In January, the OEB released its long-awaited report arising from its Framework for Energy Innovation (FEI) consultation on integrating DERs into the distribution planning and operations, as well as the use of third-party owned DERs as non-wire alternatives. The FEI: Setting a Path Forward for DER Integration Report set out some initial OEB guidance, and laid out a multi-year implementation plan. The first part of the implementation plan involved the release of new Filing Requirements for electricity distributors who bring forward incentive mechanism applications for use of third-party DERs as NWAs.

On the innovation front, the OEB announced a call for submissions to its Innovation Sandbox Challenge, and released its Innovation Handbook, a compendium of existing OEB policies and materials related to innovative projects and proposals.

In a notable decision, the OEB approved a municipal franchise agreement between Enbridge and the County of Essex, finding that the previous 1957 agreement had expired as a result of the application of the rule against perpetuities.

In response to the Minister of Energy‘s Letter of Direction, the OEB instituted a consultation Distribution Sector Resilience, Responsiveness & Cost Efficiency, and held a first stakeholder meeting to discuss the contents of a draft report it had commissioned on the topic. 
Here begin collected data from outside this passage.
(* ===== verification/LibpqServer.v ===== *)
(** * The client against a PostgreSQL server

    Against every server of [PgServer]: what reaches a procedure is what
    the client was asked for, what the client shows is what the procedure
    returned, and a transaction is committed as often as the client believes,
    unless the acknowledgement of a COMMIT is lost. *)

From Stdlib Require Import ZArith Lia SpecFloat String.
From stdpp Require Import base list.
From S2P Require Import Prelude Double Text Common Wire Tables SpNewOrder SpPayment SpDelivery SpQueries SpConsistency SpTheorems TxnData InputData Db Libpq PgServer.

Section server.
Context {pg : Pg} {io : PgInput}.

Lemma i32_mod x : i32 (x mod 2 ^ 32) = i32 x.
Proof. unfold i32. dlia. Qed.

Lemma recv_param_int big_endian x : recv_int (param_int big_endian x) = i32 x.
Proof.
  unfold param_int, recv_int. rewrite store_htonl, be_val_bytes.
  change (256 ^ Z.of_nat 4) with (2 ^ 32). by rewrite Z.mod_mod, i32_mod by lia.
Qed.

Lemma recv_param_real big_endian x :
  recv_real (param_int big_endian x) = float_of_bits (x mod 2 ^ 32).
Proof.
  unfold param_int, recv_real. rewrite store_htonl, be_val_bytes.
  change (256 ^ Z.of_nat 4) with (2 ^ 32). by rewrite Z.mod_mod by lia.
Qed.

(** The composite arguments, three parameters at a time. *)
Fixpoint triples (k : nat) (ps : list (option bytes)) : list (option (Z * Z * Z)) :=
  match k with
  | O => []
  | S k' =>
      Some (recv_int (param ps 0), recv_int (param ps 1), recv_int (param ps 2))
      :: triples k' (drop 3 ps)
  end.

Lemma param_drop n i ps : param (drop n ps) i = param ps (n + i).
Proof. unfold param. by rewrite lookup_drop. Qed.

Lemma recv_lines_triples k j ps :
  map (recv_line ps) (seq j k) = triples k (drop (5 + 3 * j) ps).
Proof.
  revert j. induction k as [|k IH]; intros j; [done|]. cbn [seq map triples].
  rewrite IH, drop_drop. unfold recv_line. rewrite !param_drop. f_equal. do 2 f_equal. lia.
Qed.

Lemma triples_lines big_endian lines k :
  triples (List.length lines + k)
    (flat_map (line_params big_endian) lines ++ repeat None (3 * k))
  = map line_of lines ++ repeat (Some (0, 0, 0)) k.
Proof.
  induction lines as [|l lines IH].
  - cbn [flat_map app map List.length Nat.add]. induction k as [|k IH]; [done|].
    replace (3 * S k)%nat with (S (S (S (3 * k)))) by lia.
    cbn [repeat triples]. f_equal. exact IH.
  - change (flat_map (line_params big_endian) (l :: lines))
      with (line_params big_endian l ++ flat_map (line_params big_endian) lines).
    unfold line_params at 1. cbn [app map List.length Nat.add triples skipn].
    f_equal; [|exact IH]. change (Some (recv_int (param_int big_endian (ol_i_id l)),
      recv_int (param_int big_endian (ol_supply_w_id l)),
      recv_int (param_int big_endian (ol_quantity l))) = line_of l).
    by rewrite !recv_param_int.
Qed.

Lemma recv_new_order_params big_endian d : well_formed (TD_new_order d) ->
  recv_new_order (new_order_params big_endian d) = no_args_of d.
Proof.
  intros [Hc Hl]. unfold recv_new_order, no_args_of, new_order_params. rewrite recv_lines_triples.
  f_equal; [apply recv_param_int..|].
  set (lines := take (Z.to_nat (no_o_ol_cnt d)) (no_order_line d)).
  rewrite <- (triples_lines big_endian). unfold lines. rewrite length_take.
  replace (_ + (15 - Z.to_nat (no_o_ol_cnt d)))%nat with 15%nat by lia. reflexivity.
Qed.

Lemma recv_payment_params big_endian d :
  recv_payment (payment_params big_endian d) = pay_args_of d.
Proof.
  unfold recv_payment, pay_args_of.
  f_equal; [apply recv_param_int..|apply recv_param_real].
Qed.

Lemma recv_order_status_params big_endian d :
  recv_order_status (order_status_params big_endian d) = os_args_of d.
Proof.
  unfold recv_order_status, os_args_of. f_equal; apply recv_param_int.
Qed.

(** ** Calls with these parameters *)

Lemma answer_db {A} columns rows (m : sp A) t D rs D' :
  answer columns rows (Tables.call m t D) D = (inl rs, D') ->
  D' = (Tables.call m t D).2 /\
  exists a, Tables.call m t D = (inl a, D') /\ send_rows columns (rows a) = Some rs.
Proof.
  unfold answer. destruct (Tables.call m t D) as [[a|e] D1]; [|done].
  destruct (send_rows columns (rows a)) eqn:Hs; [|done]. intros [= <- <-]. eauto.
Qed.

(** Nothing that a COMMIT could store. *)
Definition no_work (V : server) : Prop := forall w, session_link V <> InTxn w.

Lemma no_work_idle D : no_work (mk_server D Idle).
Proof. by intros w. Qed.

Lemma failure_not_ok res : failure res -> ~ command_ok res.
Proof. unfold failure, command_ok. intros [-> _]. done. Qed.

Lemma begin_answer V res V' : answers_command V (lit "BEGIN") res V' -> no_work V ->
  (command_ok res /\ V' = mk_server (committed V) (InTxn (committed V)))
  \/ (~ command_ok res /\ no_work V' /\ committed V' = committed V).
Proof.
  intros Ha Hn. inversion Ha as [|r w Hl|r w Hl|r Hl|r w Hl|r Hl|q r Hw Hf|q r Hf|]; subst; auto.
  - by destruct (Hn w).
  - right. split_and!; [by apply failure_not_ok|done|done].
  - right. split_and!; [by apply failure_not_ok|by intros w|done].
Qed.

Lemma commit_answer V res V' : answers_command V (lit "COMMIT") res V' ->
  no_work V' /\
  match session_link V with
  | InTxn w =>
      (command_ok res -> committed V' = w)
      /\ (committed V' = w \/ committed V' = committed V)
  | _ => committed V' = committed V
  end.
Proof.
  assert (Hno : forall D, no_work (mk_server D Idle) /\ no_work (mk_server D Lost)) by (intros D; by split; intros w).
  intros Ha. inversion Ha as [| |r w Hl Hok|r Hl Hok|r w Hl Hf| |q r Hw Hf|q r Hf|r w Hl Hf]; subst;
    (split; [try apply Hno; done|]); try rewrite Hl; cbn.
  - auto.
  - destruct Hl as [-> | ->]; done.
  - split; [by intros ?%(failure_not_ok _ Hf)|auto].
  - destruct (session_link V') as [| |w|] eqn:Hl; try done. by destruct (Hw w).
  - destruct (session_link V) as [| |w|]; try done. split; [by intros ?%(failure_not_ok _ Hf)|auto].
  - split; [by intros ?%(failure_not_ok _ Hf)|auto].
Qed.

Lemma rollback_answer V res V' : answers_command V (lit "ROLLBACK") res V' -> no_work V ->
  no_work V' /\ committed V' = committed V.
Proof. intros Ha Hn. inversion Ha; subst; (split; [|done]); (done || by intros w). Qed.

(** Which procedure a transaction calls, and with which arguments. *)
Section serve.
Context (big_endian : bool) (t : timestamp) (D : db).

Lemma serve_new_order d : well_formed (TD_new_order d) ->
  serve UDF_NEW_ORDER (new_order_params big_endian d) t D =
  Some (answer new_order_columns (fun r => map (map Some) (new_order_rows r))
          (Tables.call (new_order (no_args_of d)) t D) D).
Proof. intros Hw. by rewrite <- (recv_new_order_params big_endian d Hw). Qed.

Lemma serve_payment d : serve UDF_PAYMENT (payment_params big_endian d) t D =
  Some (answer payment_columns (fun pp => [map Some (payment_values pp)])
          (Tables.call (payment (pay_args_of d)) t D) D).
Proof. by rewrite <- (recv_payment_params big_endian). Qed.

Lemma serve_delivery d : serve UDF_DELIVERY (delivery_params big_endian d) t D =
  Some (answer delivery_columns (map (fun r => map Some (delivery_values r)))
          (Tables.call (delivery (i32 (dl_w_id d)) (i32 (dl_o_carrier_id d))) t D) D).
Proof. by rewrite <- !(recv_param_int big_endian). Qed.

Lemma serve_order_status d : serve UDF_ORDER_STATUS (order_status_params big_endian d) t D =
  Some (answer order_status_columns (fun rows => rows)
          (Tables.call (order_status (os_args_of d)) t D) D).
Proof. by rewrite <- (recv_order_status_params big_endian). Qed.

Lemma serve_stock_level d : serve UDF_STOCK_LEVEL (stock_level_params big_endian d) t D =
  Some (answer stock_level_columns (fun n => [[Some (fmt_d n)]])
          (Tables.call (stock_level (i32 (sl_w_id d)) (i32 (sl_d_id d)) (i32 (sl_threshold d))) t D) D).
Proof. by rewrite <- !(recv_param_int big_endian). Qed.
End serve.

Lemma overwrite_length {L} (f : nat -> L) n lines : (n <= List.length lines)%nat ->
  List.length (overwrite f n lines) = List.length lines.
Proof. intros. unfold overwrite. rewrite length_app, length_map, length_seq, length_drop. lia. Qed.

Lemma decode_new_order_form big_endian res d : List.length (no_order_line d) = 15%nat ->
  no_rollback (decode_new_order big_endian res d) = 0
  /\ no_o_ol_cnt (decode_new_order big_endian res d) = no_o_ol_cnt d
  /\ List.length (no_order_line (decode_new_order big_endian res d)) = 15%nat.
Proof.
  intros Hl. unfold decode_new_order.
  assert (Ho : List.length (overwrite (decode_no_line big_endian res)
                 (Z.to_nat (Z.min (PQntuples res) O_OL_CNT_MAX)) (no_order_line d)) = 15%nat)
    by (rewrite overwrite_length; unfold O_OL_CNT_MAX; lia).
  destruct (0 <? PQntuples res); cbn; auto.
Qed.

(** ** What the client reads *)

Lemma send_rows_lookup ts rows rs i vs : send_rows ts rows = Some rs -> rows !! i = Some vs ->
  exists row, send_row ts vs = Some row /\ rs !! i = Some row.
Proof.
  revert rs i. induction rows as [|r rows IH]; intros rs i Hs Hi; [done|]. cbn in Hs.
  destruct (send_row ts r) as [x|] eqn:Hx; [|done]. cbn in Hs.
  destruct (send_rows ts rows) as [xs|] eqn:Hxs; [|done]. cbn in Hs. injection Hs as <-.
  destruct i as [|i]; cbn in Hi; [injection Hi as ->; by exists x|]. exact (IH xs i eq_refl Hi).
Qed.

Lemma send_rows_length ts rows rs : send_rows ts rows = Some rs -> List.length rs = List.length rows.
Proof.
  revert rs. induction rows as [|r rows IH]; intros rs Hs; cbn in Hs; [by injection Hs as <-|].
  destruct (send_row ts r) as [x|]; [|done]. destruct (send_rows ts rows) as [xs|]; [|done].
  injection Hs as <-. cbn. by rewrite (IH xs).
Qed.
As part of its modernization work, the OEB issued:

The OEB accepted 5 more Assurances of Voluntary Compliance (AVC) from electricity distributors (Alectra, North Bay Hydro, Enova, Newmarket-Tay, and Kingston Hydro), related to billing errors that resulted in the overcharging of customers through the fixed monthly service charge. AVCs were also accepted with an electricity retailer (XOOM Energy) regarding price disclosure issues, and two electricity wholesalers (Weyerhaeuser, Dyno Noel Nitrogen)  who had been operating without a license.